I am still confused with the problem Simply Exponential \[\quad \quad \quad \quad { x }^{ x }=x\\ \Longrightarrow x={ x }^{ 1/x }\\ \Longrightarrow { x }^{ x }={ x }^{ 1/x }\\ \Longrightarrow x\ln { x } =\frac { 1 }{ x } \ln { x } \\ \Longrightarrow \ln { x } (\frac { { x }^{ 2 }-1 }{ x } )=0\ \\ \Longrightarrow x=\pm 1(Correct \quad answer)\] Now,since we have included a step \(x\ln { x } =\frac { 1 }{ x } \ln { x }\) in our solution,according to the domain of the logarithmic function, x should be positive,thus omitting -1.Then why -1(as we cannot take log of a negative number)?

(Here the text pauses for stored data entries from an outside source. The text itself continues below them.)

Lemma linear_at_total (f : interp1d F) (v : F) :
  (1 <= length (ip_x f))%nat -> length (ip_y f) = length (ip_x f) ->
  exists y, linear_at f v = Ok y.
Proof.
  intros Hx Hy. unfold linear_at.
  set (idx := Z.min _ _).
  assert (- Z.of_nat (length (ip_x f)) <= idx - 1 < Z.of_nat (length (ip_x f)) /\
          - Z.of_nat (length (ip_x f)) <= idx < Z.of_nat (length (ip_x f))) as [Hlo Hhi]
    by (subst idx; lia).
  destruct (getitem_Z_total (ip_x f) _ Hlo) as [x_lo ->].
  destruct (getitem_Z_total (ip_x f) _ Hhi) as [x_hi ->].
  rewrite <- Hy in Hlo, Hhi.
  destruct (getitem_Z_total (ip_y f) _ Hlo) as [y_lo ->].
  destruct (getitem_Z_total (ip_y f) _ Hhi) as [y_hi ->].
  simpl. eauto.
Qed.

Lemma check_bounds_within (f : interp1d F) (x_new : list F) :
  positions_within (ip_x f) x_new = true -> check_bounds f x_new = Ok tt.
Proof.
  unfold positions_within, check_bounds.
  destruct (getitem_Z (ip_x f) 0) as [a|]; [|done].
  destruct (getitem_Z (ip_x f) (-1)) as [b|]; [|done].
  simpl. intros Hall.
  assert (existsb (fun v => v <ᶠ a) x_new = false) as ->.
  { induction x_new as [|v vs IH]; [done|]. simpl in *.
    apply andb_true_iff in Hall as [Hv Hvs]. apply andb_true_iff in Hv as [Hv _].
    apply negb_true_iff in Hv. rewrite Hv. simpl. by apply IH. }
  assert (existsb (fun v => v >ᶠ b) x_new = false) as ->; [|done].
  induction x_new as [|v vs IH]; [done|]. simpl in *.
  apply andb_true_iff in Hall as [Hv Hvs]. apply andb_true_iff in Hv as [_ Hv].
  apply negb_true_iff in Hv. rewrite Hv. simpl. by apply IH.
Qed.
Lemma count_task_has_keys (ls_task : pyval) (h h' : list (pyval * Z))
  (s : string) :
  count_task ls_task h = Ok h' ->
  In (PyStr s) (map fst h) \/ In (PyStr s) (task_models ls_task) ->
  In (PyStr s) (map fst h').
Proof.
  unfold count_task, task_models. intros H Hs.
  apply bind_ok in H. destruct H as [results [_ H]].
  apply bind_ok in H. destruct H as [first [_ H]].
  apply bind_ok in H. destruct H as [value [_ H]].
  apply bind_ok in H. destruct H as [ann [_ H]].
  apply bind_ok in H. destruct H as [predictions [Hp H]].
  apply bind_ok in H. destruct H as [items [Hi H]].
  rewrite Hp in Hs. simpl in Hs. rewrite Hi in Hs.
  eapply count_predictions_has_keys; eassumption.
Qed.

Lemma count_tasks_has_keys (ls_tasks : list pyval) (h h' : list (pyval * Z))
  (s : string) :
  for_each ls_tasks count_task h = Ok h' ->
  In (PyStr s) (map fst h) \/ In (PyStr s) (batch_models ls_tasks) ->
  In (PyStr s) (map fst h').
Proof.
  revert h. induction ls_tasks as [|t ls_tasks IH]; simpl; intros h H Hs.
  - inversion H; subst. destruct Hs as [Hs|[]]. assumption.
  - apply bind_ok in H. destruct H as [h1 [H1 H]].
    apply (IH _ H). destruct Hs as [Hs|Hs].
    + left. apply (count_task_has_keys _ _ _ _ H1). left. assumption.
    + apply in_app_or in Hs. destruct Hs as [Hs|Hs].
      * left. apply (count_task_has_keys _ _ _ _ H1). right. assumption.
      * right. assumption.
Qed.

Lemma hdict_set_has_key {V} (s : string) (v : V) (d : list (pyval * V)) :
  In (PyStr s) (map fst (hdict_set (PyStr s) v d)).
Proof.
  induction d as [|[k' v'] d IH]; simpl; [auto|].
  destruct (py_eq k' (PyStr s)) eqn:E; simpl; [|auto].
  left. apply py_eq_str. assumption.
Qed.
(** The state in which the loop ends is the same whatever follows a diff
    line. *)
Lemma parse_header_loop_diff_body header d body body' st :
  Re.diff_start d = true →
  parse_header_loop (header ++ d :: body) = Some st →
  parse_header_loop (header ++ d :: body') = Some st
  ∧ i st ≤ length header.
Proof.
  intros Hd Hst.
  assert (first_diff (header ++ d :: body) = i st) as Hfirst.
  { apply (while_loop_first_diff (S (length (header ++ d :: body)))
             (header ++ d :: body) init); simpl; [exact Hst | lia |].
    intros; lia. }
  pose proof (first_diff_le header d body Hd) as Hle. rewrite Hfirst in Hle.
  split; [|done].
  assert (∀ rest, take (S (i st)) (header ++ d :: rest)
                  = take (S (i st)) (header ++ [d])) as Htake.
  { intros rest. rewrite (cons_middle d header rest), app_assoc.
    apply take_app_le. rewrite length_app. simpl. lia. }
  rewrite <-(take_drop (S (i st)) (header ++ d :: body')).
  rewrite Htake, <-(Htake body).
  apply parse_header_loop_ext; [done|].
  rewrite length_app. simpl. lia.
Qed.

End DiffBody.

(** X18.  What stands after the first diff line has no part in the result:
    two files that are the same up to a diff line have the same parsed
    fields, the same cursor and the same violations, whatever their diff
    bodies hold, header lines among them. *)
Theorem verdict_ignores_diff_body
    (header : list string) (d : string) (body body' : list string) :
  Re.diff_start d = true →
  (parse_header (header ++ d :: body)).1
  = (parse_header (header ++ d :: body')).1
  ∧ cursor (header ++ d :: body) = cursor (header ++ d :: body')
  ∧ validate_lines (header ++ d :: body)
    = validate_lines (header ++ d :: body').
Proof.
  intros Hd.
  destruct (parse_header_loop_ends (header ++ d :: body)) as (st & Hst & _).
  destruct (parse_header_loop_diff_body header d body body' st Hd Hst)
    as [Hst' _].
  assert ((parse_header (header ++ d :: body)).1
          = (parse_header (header ++ d :: body')).1) as Hfields.
  { unfold parse_header. by rewrite Hst, Hst'. }
  split; [done|]. split; [unfold cursor; by rewrite Hst, Hst'|].
  destruct header as [|l header]; simpl in *.
  - unfold validate_lines. by rewrite Hfields.
  - unfold validate_lines. by rewrite Hfields.
Qed.
(** *** The modifier *)

Lemma get_operation_sign_of op t :
  op <> NO_OPERATION -> get_operation (sign_of op ++ t) = Ok (op, t).
Proof. destruct op; intros H; [reflexivity .. | congruence]. Qed.

(** A count within the limit, a ['d'], a die type, a modifier sign and
    any operand string [t]: the operand is 0 when [t] is empty, the value
    of [t] when [t] is made of decimal digits within the limit, and the
    parse fails otherwise. *)
Lemma process_dice_modifier c m op t :
  too_long (str c) = false -> op <> NO_OPERATION ->
  process_dice (str c ++ String "d" (str m ++ (sign_of op ++ t))) =
  match t with
  | EmptyString => Some (mkDiceRoll (Zpos c) (Zpos m) op 0)
  | String _ _ =>
      if all_decimal t && negb (too_long t)
      then Some (mkDiceRoll (Zpos c) (Zpos m) op (digits_value t 0))
      else None
  end.
Proof.
  intros Hcap Hop. destruct (lacks "d" t) eqn:Ht.
  - rewrite process_dice_str.
    + rewrite (get_operation_sign_of _ _ Hop). cbn [bind].
      rewrite get_operand_spec. destruct t as [|a t]; [reflexivity|].
      destruct (all_decimal (String a t) && negb (too_long (String a t)));
        reflexivity.
    + exact Hcap.
    + rewrite lacks_app, Ht, andb_true_r. destruct op; auto; congruence.
    + destruct op; auto; congruence.
  - assert (Hd : all_decimal t = false).
    { destruct (all_decimal t) eqn:E; [|reflexivity].
      rewrite (all_decimal_lacks _ E) in Ht. discriminate. }
    unfold process_dice. rewrite get_count_second_d.
    + rewrite Hd. destruct t; [discriminate Ht | reflexivity].
    + apply lacks_string_of_uint.
    + rewrite !lacks_app, Ht, !andb_false_r. reflexivity.
Qed.

(** A count above the limit fails [get_count], whatever follows. *)
Lemma get_count_too_long s t :
  lacks "d" s = true -> too_long s = true ->
  get_count (s ++ String "d" t) = Raise ValueError.
Proof.
  intros Hl Hcap. unfold get_count. rewrite (split_app _ _ _ Hl).
  cbv zeta. cbn [nth].
  destruct (negb (isnumeric s) ||
            negb (Nat.eqb (List.length (s :: split "d" t)) 2));
    [reflexivity|].
  rewrite int_spec. destruct s as [|a s]; [reflexivity|].
  rewrite Hcap, andb_false_r. reflexivity.
Qed.

(** A minus sign where the operand starts fails the parse. *)
Lemma process_dice_minus_operand c m op t :
  op <> NO_OPERATION ->
  process_dice
    (str c ++ String "d" (str m ++ (sign_of op ++ String "-" t))) = None.
Proof.
  intros Hop. destruct (too_long (str c)) eqn:Hcap.
  - unfold process_dice.
    rewrite get_count_too_long;
      [reflexivity | apply lacks_string_of_uint | exact Hcap].
  - rewrite (process_dice_modifier _ _ _ _ Hcap Hop). reflexivity.
Qed.

(** *** Strings of digits and the numbers they stand for *)

Lemma all_decimal_uint s :
  all_decimal s = true -> exists d, s = NilEmpty.string_of_uint d.
Proof.
  induction s as [|c s IH]; [exists Decimal.Nil; reflexivity|].
  cbn [all_decimal]. destruct (char_decimal c) as [v|] eqn:E; [|discriminate].
  intros H. destruct (IH H) as [d ->].
  destruct c as [[|] [|] [|] [|] [|] [|] [|] [|]];
    cbv in E; try discriminate E;
    first [ exists (Decimal.D0 d); reflexivity
          | exists (Decimal.D1 d); reflexivity
          | exists (Decimal.D2 d); reflexivity
          | exists (Decimal.D3 d); reflexivity
          | exists (Decimal.D4 d); reflexivity
          | exists (Decimal.D5 d); reflexivity
          | exists (Decimal.D6 d); reflexivity
          | exists (Decimal.D7 d); reflexivity
          | exists (Decimal.D8 d); reflexivity
          | exists (Decimal.D9 d); reflexivity ].
Qed.

Lemma length_string_of_uint d :
  String.length (NilEmpty.string_of_uint d) = Decimal.nb_digits d.
Proof. induction d; simpl; congruence. Qed.

(** A number read from a string of digits within the limit has no more
    digits than the limit allows. *)
Lemma exceeds_limit_digits_value t :
  all_decimal t = true -> too_long t = false ->
  exceeds_limit (digits_value t 0) = false.
Proof.
  intros Hd Hcap. destruct (all_decimal_uint _ Hd) as [d ->].
  unfold exceeds_limit, digits_of.
  rewrite digits_value_of_uint, Zabs2N.id, Unsigned.to_of.
  destruct d as [|d|d|d|d|d|d|d|d|d|d]; [reflexivity| ..];
    unfold too_long in *; rewrite !length_string_of_uint in *;
    apply Z.ltb_ge; apply Z.ltb_ge in Hcap;
    match goal with
    | |- context [Decimal.unorm ?u] =>
        pose proof (DecimalFacts.nb_digits_unorm u ltac:(discriminate))
    end; lia.
Qed.

(** Writing back a number read from a string of digits that does not
    start with a zero gives the string. *)
Lemma str_digits_value t :
  all_decimal t = true ->
  match t with
  | EmptyString => false
  | String c _ => negb (Ascii.eqb c "0")
  end = true ->
  0 < digits_value t 0 /\ str (Z.to_pos (digits_value t 0)) = t.
Proof.
  intros Hd Hhead. destruct (all_decimal_uint _ Hd) as [d ->].
  rewrite digits_value_of_uint.
  assert (Hn : N.to_uint (Pos.of_uint d) = d).
  { rewrite Unsigned.to_of.
    destruct d; try reflexivity; discriminate Hhead. }
  destruct (Pos.of_uint d) as [|p].
  - rewrite <- Hn in Hhead. discriminate Hhead.
  - cbn [Z.of_N Z.to_pos]. split; [lia|]. unfold str.
    change (Pos.to_uint p) with (N.to_uint (Npos p)). rewrite Hn.
    reflexivity.
Qed.

Lemma append_empty_r s : (s ++ EmptyString)%string = s.
Proof. induction s as [|c s IH]; simpl; [reflexivity | now rewrite IH]. Qed.

(** A minus sign where the count starts fails [get_count]. *)
Lemma get_count_minus dice : get_count (String "-" dice) = Raise ValueError.
Proof.
  unfold get_count. simpl.
  pose proof (split_nonempty "d" dice).
  destruct (split "d" dice); [congruence | reflexivity].
Qed.

(** * The claims on the parser *)




(** C8, as the code has it (the counterexample to the claim as stated):
    the count written with 4301 ones is a positive integer, the string
    below is made of its decimal digits, a ['d'] and the decimal digits
    of the die type 6, and it does not parse: [int] refuses more than
    4300 digits. *)
Lemma C8_counterexample :
  0 < digits_value (replicate 4301 "1") 0 /\
  str (Z.to_pos (digits_value (replicate 4301 "1") 0)) =
  replicate 4301 "1" /\
  process_dice
    (str (Z.to_pos (digits_value (replicate 4301 "1") 0)) ++
     String "d" (str 6)) = None.
Proof.
  destruct (str_digits_value (replicate 4301 "1") eq_refl eq_refl)
    as [Hpos Hstr].
  split; [exact Hpos|]. split; [exact Hstr|].
  rewrite Hstr. reflexivity.
Qed.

**Then, I am confused that the given expression(actually an equation) is a function or not.** I mean, if it is given that \(f\left( x \right) ={ x }^{ x }-x\) and then we are asked to find the roots or zeroes of the function, then the answer will be only +1 or still be both+1 & -1?(I think that it should be only +1 as the domain of \(x^{x}\) is \(x>0\) )

Also, I don't know why, but is the second step correct and safe?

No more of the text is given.